WORK TO COMPLETE:
Show every line below where "DoPostCall" appears.

:: DATASET RECORDS

Definition hstep (j : job) (ch : choice) (ph : phase ref) (st : typePools (V := V)) (w : W) :
    typePools (V := V) * W * phase ref :=
  let req := j_req j in
  let res := newResponse req in
  let sp := ServicePath req in
  let sm := ServiceMethod req in
  match ph with
  | PGetArg =>
      or_panic (typePools_Get zeroValue (c_pick ch) (j_ArgType j) st) w
        (fun l st => (st, w, PDecode (Some l)))
  | PDecode argv =>
      match j_codec j with
      | None => (st, w, PDone ∅ (no_codec j))
      | Some codec =>
          let '(v, out) := codec_Decode codec (Payload req) (read st argv) in
          let '(st, argv) := assign false argv v st in
          match out with
          | Panic why => (st, w, PDone ∅ (Panic why))
          | Er err => (st, w, PDone ∅ (failed res err))
          | Ok _ => (st, w, PGetReply argv)
          end
      end
  | PGetReply argv =>
      or_panic (typePools_Get zeroValue (c_pick ch) (j_ReplyType j) st) w
        (fun l st => (st, w, PPreCall argv (Some l)))
  | PPreCall argv replyv =>
      let '(w, (v, err)) := DoPreCall (Plugins s) sp sm (read st argv) w in
      let '(st, argv) := assign (c_replace ch) argv v st in
      match err with
      | Some err => (st, w, PPutReply replyv ∅ (handleError s res err))
      | None => (st, w, PCall argv replyv)
      end
  | PCall argv replyv =>
      let '(w, (v, resMeta, err)) :=
        call (j_mtype j) (default ∅ (Metadata req)) (read st argv) (read st replyv) w in
      let '(st, replyv) := assign_reply (c_keep ch) argv replyv v st in
      (st, w, PPostCall argv replyv resMeta err)
  | PPostCall argv replyv resMeta err =>
      let '(w, (v, err1)) :=
        DoPostCall (Plugins s) sp sm (read st argv) (read st replyv) err w in
      let '(st, replyv) := assign (c_replace ch) replyv v st in
      (st, w, PPutArg argv replyv resMeta (match err with None => err1 | e => e end))
  | PPutArg argv replyv resMeta err =>
      or_panic (typePools_Put resetMethod (j_ArgType j) argv st) w
        (fun _ st => (st, w, PEncode replyv resMeta err))
  | PEncode replyv resMeta err =>
      match j_codec j with
      | None => (st, w, PDone ∅ (no_codec j))
      | Some codec =>
          let out := match err with
                     | Some err => j_on_error j codec (read st replyv) err
                     | None => j_on_success j codec (read st replyv)
                     end in
          (st, w, PPutReply replyv resMeta out)
      end
  | PPutReply replyv resMeta out =>
      or_panic (typePools_Put resetMethod (j_ReplyType j) replyv st) w
        (fun _ st => (st, w, PDone resMeta (Ok out)))
  | PDone resMeta out => (st, w, ph)
  end.

(** ** The specification: the same steps with a fresh object for every request *)

Definition fstep (j : job) (ph : phase (iface V)) (w : W) : W * phase (iface V) :=
  let req := j_req j in
  let res := newResponse req in
  let sp := ServicePath req in
  let sm := ServiceMethod req in
  match ph with
  | PGetArg => (w, PDecode (mt_newArg (j_mtype j)))
  | PDecode argv =>
      match j_codec j with
      | None => (w, PDone ∅ (no_codec j))
      | Some codec =>
          let '(v, out) := codec_Decode codec (Payload req) argv in
          match out with
          | Panic why => (w, PDone ∅ (Panic why))
          | Er err => (w, PDone ∅ (failed res err))
          | Ok _ => (w, PGetReply v)
          end
      end
  | PGetReply argv => (w, PPreCall argv (mt_newReply (j_mtype j)))
  | PPreCall argv replyv =>
      let '(w, (v, err)) := DoPreCall (Plugins s) sp sm argv w in
      match err with
      | Some err => (w, PPutReply replyv ∅ (handleError s res err))
      | None => (w, PCall v replyv)
      end
  | PCall argv replyv =>
      let '(w, (v, resMeta, err)) :=
        call (j_mtype j) (default ∅ (Metadata req)) argv replyv w in
      (w, PPostCall argv v resMeta err)
  | PPostCall argv replyv resMeta err =>
      let '(w, (v, err1)) := DoPostCall (Plugins s) sp sm argv replyv err w in
      (w, PPutArg argv v resMeta (match err with None => err1 | e => e end))
  | PPutArg argv replyv resMeta err => (w, PEncode replyv resMeta err)
  | PEncode replyv resMeta err =>
      match j_codec j with
      | None => (w, PDone ∅ (no_codec j))
      | Some codec =>
          let out := match err with
                     | Some err => j_on_error j codec replyv err
                     | None => j_on_success j codec replyv
                     end in
          (w, PPutReply replyv resMeta out)
      end
  | PPutReply replyv resMeta out => (w, PDone resMeta (Ok out))
  | PDone resMeta out => (w, ph)
  end.

(** Run alone, the nine steps are [Server.invoke]. *)
Fixpoint fsteps (n : nat) (j : job) (ph : phase (iface V)) (w : W) : W * phase (iface V) :=
  match n with
  | O => (w, ph)
  | S n => let '(w, ph) := fstep j ph w in fsteps n j ph w
  end.

Definition j_invoke (j : job) (w : W) : handled (W := W) :=
  let res := newResponse (j_req j) in
  invoke s (j_req j) res (j_mtype j)
    (if j_function j then fun _ _ err => handleError s res err else method_error s res) w.

Lemma fsteps_done n j resMeta out w : fsteps n j (PDone resMeta out) w = (w, PDone resMeta out).
Proof. induction n as [|n IH]; [done|]. cbn. apply IH. Qed.

Lemma fsteps_invoke j w :
  fsteps 9 j PGetArg w =
  let '(w', resMeta, out) := j_invoke j w in (w', PDone resMeta out).
Proof.
  unfold j_invoke, invoke. cbn -[fsteps j_codec].
  change (Codecs s _) with (j_codec j).
  cbn [fsteps fstep]. destruct (j_codec j) as [codec|] eqn:Hc; [|done].
  destruct (codec_Decode codec _ _) as [argv [[]|e|why]]; [|done..].
  cbn [fsteps fstep].
  destruct (DoPreCall _ _ _ argv w) as [w1 [argv1 [e1|]]]; [done|].
  cbn [fsteps fstep].
  destruct (call _ _ _ _ _) as [w2 [[r m] e]].
  cbn [fsteps fstep].
  destruct (DoPostCall _ _ _ _ _ _ _) as [w3 [r3 e3]].
  cbn [fsteps fstep]. rewrite Hc. cbn [fsteps fstep].
  unfold j_on_error, j_on_success.
  destruct e as [e|]; [by destruct (j_function j)|].
  destruct e3 as [e3|]; [by destruct (j_function j)|].
  destruct (negb _); [|done]. by destruct (codec_Encode codec r3) as [d [e|]].
Qed.

(** ** The invariant

    [own] lists the objects that running requests refer to: no object is there twice, none is
    both there and in a pool, and what is in a pool has the zero value of its type. *)

Definition ref_list (r : ref) : list loc := match r with Some l => [l] | None => [] end.

Definition refs (ph : phase ref) : list loc :=
  match ph with
  | PGetArg | PDone _ _ => []
  | PDecode a | PGetReply a => ref_list a
  | PPreCall a r | PCall a r | PPostCall a r _ _ | PPutArg a r _ _ => ref_list a ++ ref_list r
  | PEncode r _ _ | PPutReply r _ _ => ref_list r
  end.

Record owned (st : typePools (V := V)) (own : list loc) : Prop := {
  ow_nodup : NoDup (own ++ (tp_free st).*2);
  ow_bound : Forall (fun l => l < length (heap st))%nat (own ++ (tp_free st).*2);
  ow_zero : Forall (fun e => heap st !! e.2 = Some (zeroValue (rt_elem e.1))) (tp_free st);
  ow_flat : holds st = ∅;
}.

(** [Reset] brings an object back to the zero value of its type. *)
Definition ResetOk : Prop :=
  forall elem reset v, resetMethod elem = Some reset -> reset v = zeroValue elem.

(** [st'] has the pools of [st] and the same objects at the locations [own]. *)
Definition framed (st st' : typePools (V := V)) (own : list loc) : Prop :=
  tp_keys st' = tp_keys st /\ holds st' = holds st /\ forall l, l ∈ own -> heap st' !! l = heap st !! l.

Lemma framed_refl st own : framed st st own.
Proof. by split. Qed.

Lemma framed_trans st1 st2 st3 own : framed st1 st2 own -> framed st2 st3 own -> framed st1 st3 own.
Proof. intros (K1 & V1 & H1) (K2 & V2 & H2). split_and!; [congruence..|]. intros l Hl. by rewrite H2, H1. Qed.

Lemma framed_app st st' a b : framed st st' (a ++ b) <-> framed st st' a /\ framed st st' b.
Proof.
  unfold framed. setoid_rewrite elem_of_app. split.
  - intros (? & ? & Hh). split; split_and!; try done; intros l Hl; apply Hh; auto.
  - intros [(? & ? & H1) (_ & _ & H2)]. split_and!; [done..|]. intros l [?|?]; auto.
Qed.

Lemma framed_read st st' r : holds st = ∅ -> framed st st' (ref_list r) -> read st' r = read st r.
Proof.
  intros Hv (_ & Hv' & Hh). destruct r as [l|]; cbn; [|done].
  rewrite Hv', Hv, lookup_empty, Hh; [done|apply list_elem_of_here].
Qed.

Lemma owned_drop st a own : owned st (a ++ own) -> owned st own.
Proof.
  intros [Hn Hb Hz Hv]. rewrite <- app_assoc in Hn, Hb.
  split; [by apply NoDup_app in Hn as (_ & _ & ?)|by apply Forall_app in Hb as [_ ?]|done|done].
Qed.

Lemma owned_perm st own own' : own ≡ₚ own' -> owned st own -> owned st own'.
Proof. intros Hp [Hn Hb Hz Hv]. split; [by rewrite <- Hp..|done|done]. Qed.

Lemma alloc_owned st own v :
  owned st own ->
  owned (fst (alloc v st)) (snd (alloc v st) :: own) /\ framed st (fst (alloc v st)) own /\
  read (fst (alloc v st)) (Some (snd (alloc v st))) = v.
Proof.
  intros [Hn Hb Hz Hv]. unfold alloc, read. cbn. rewrite Hv, lookup_empty. split; [|split].
  - rewrite Forall_forall in Hb. split; cbn; [| | |done].
    + constructor; [|done]. intros Hin. specialize (Hb _ Hin). lia.
    + rewrite length_app. cbn. constructor; [lia|]. rewrite Forall_forall.
      intros l Hl. specialize (Hb _ Hl). lia.
    + rewrite Forall_forall in Hz |- *. intros e He.
      rewrite lookup_app_l; [by apply Hz|]. apply Hb. apply elem_of_app. right.
      by apply list_elem_of_fmap_2.
  - split_and!; [done|done|]. intros l Hl. cbn. apply lookup_app_l.
    rewrite Forall_app in Hb. destruct Hb as [Hb _]. rewrite Forall_forall in Hb. by apply Hb.
  - by rewrite lookup_app_r, Nat.sub_diag by lia.
Qed.

Lemma write_owned st own l v :
  owned st (l :: own) ->
  owned (write l v st) (l :: own) /\ framed st (write l v st) own /\
  read (write l v st) (Some l) = v.
Proof.
  intros [Hn Hb Hz Hv]. cbn in Hn, Hb. apply NoDup_cons in Hn as [Hl Hn].
  apply Forall_cons_iff in Hb as [Hb0 Hb]. unfold write, read. cbn. rewrite Hv, delete_empty, lookup_empty.
  split; [|split].
  - split; cbn; [by constructor|rewrite length_insert; by constructor| |done].
    rewrite Forall_forall in Hz |- *. intros e He. rewrite list_lookup_insert_ne; [by apply Hz|].
    intros ->. apply Hl, elem_of_app. right. by apply list_elem_of_fmap_2.
  - split_and!; [done|done|]. intros l' Hl'. cbn. apply list_lookup_insert_ne. intros ->.
    apply Hl, elem_of_app. by left.
  - by rewrite list_lookup_insert_eq.
Qed.

Lemma Get_owned pick t st own :
  owned st own -> t ∈ tp_keys st ->
  exists st' l, typePools_Get zeroValue pick t st = (st', Ok l) /\ owned st' (l :: own) /\
    framed st st' own /\ read st' (Some l) = zeroValue (rt_elem t).
Proof.
  intros How Ht. unfold typePools_Get. rewrite bool_decide_eq_true_2 by done.
  assert (exists st' l, typePools_New zeroValue t st = (st', Ok l) /\ owned st' (l :: own) /\
    framed st st' own /\ read st' (Some l) = zeroValue (rt_elem t)) as Hnew.
  { destruct (alloc_owned st own (zeroValue (rt_elem t)) How) as (? & ? & ?). eauto 10. }
  destruct pick as [i|]; [|done]. cbn.
  destruct (tp_free st !! i) as [[t' l]|] eqn:Hi; [|done]. cbn.
  case_bool_decide as Htt; [subst t'|done].
  eexists _, l. split; [done|]. destruct How as [Hn Hb Hz Hv].
  assert (own ++ (tp_free st).*2 ≡ₚ l :: own ++ (delete i (tp_free st)).*2) as Hp.
  { rewrite (delete_Permutation _ _ _ Hi) at 1. cbn. symmetry. apply Permutation_middle. }
  split; [split; cbn|split; [done|]].
  - by rewrite <- Hp.
  - by rewrite <- Hp.
  - by apply Forall_delete.
  - done.
  - rewrite Forall_lookup in Hz. specialize (Hz _ _ Hi). cbn in *. by rewrite Hv, lookup_empty, Hz.
Qed.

::::

TASK RESPONSE:
        DoPostCall (Plugins s) sp sm (read st argv) (read st replyv) err w in
      let '(w, (v, err1)) := DoPostCall (Plugins s) sp sm argv replyv err w in
  destruct (DoPostCall _ _ _ _ _ _ _) as [w3 [r3 e3]].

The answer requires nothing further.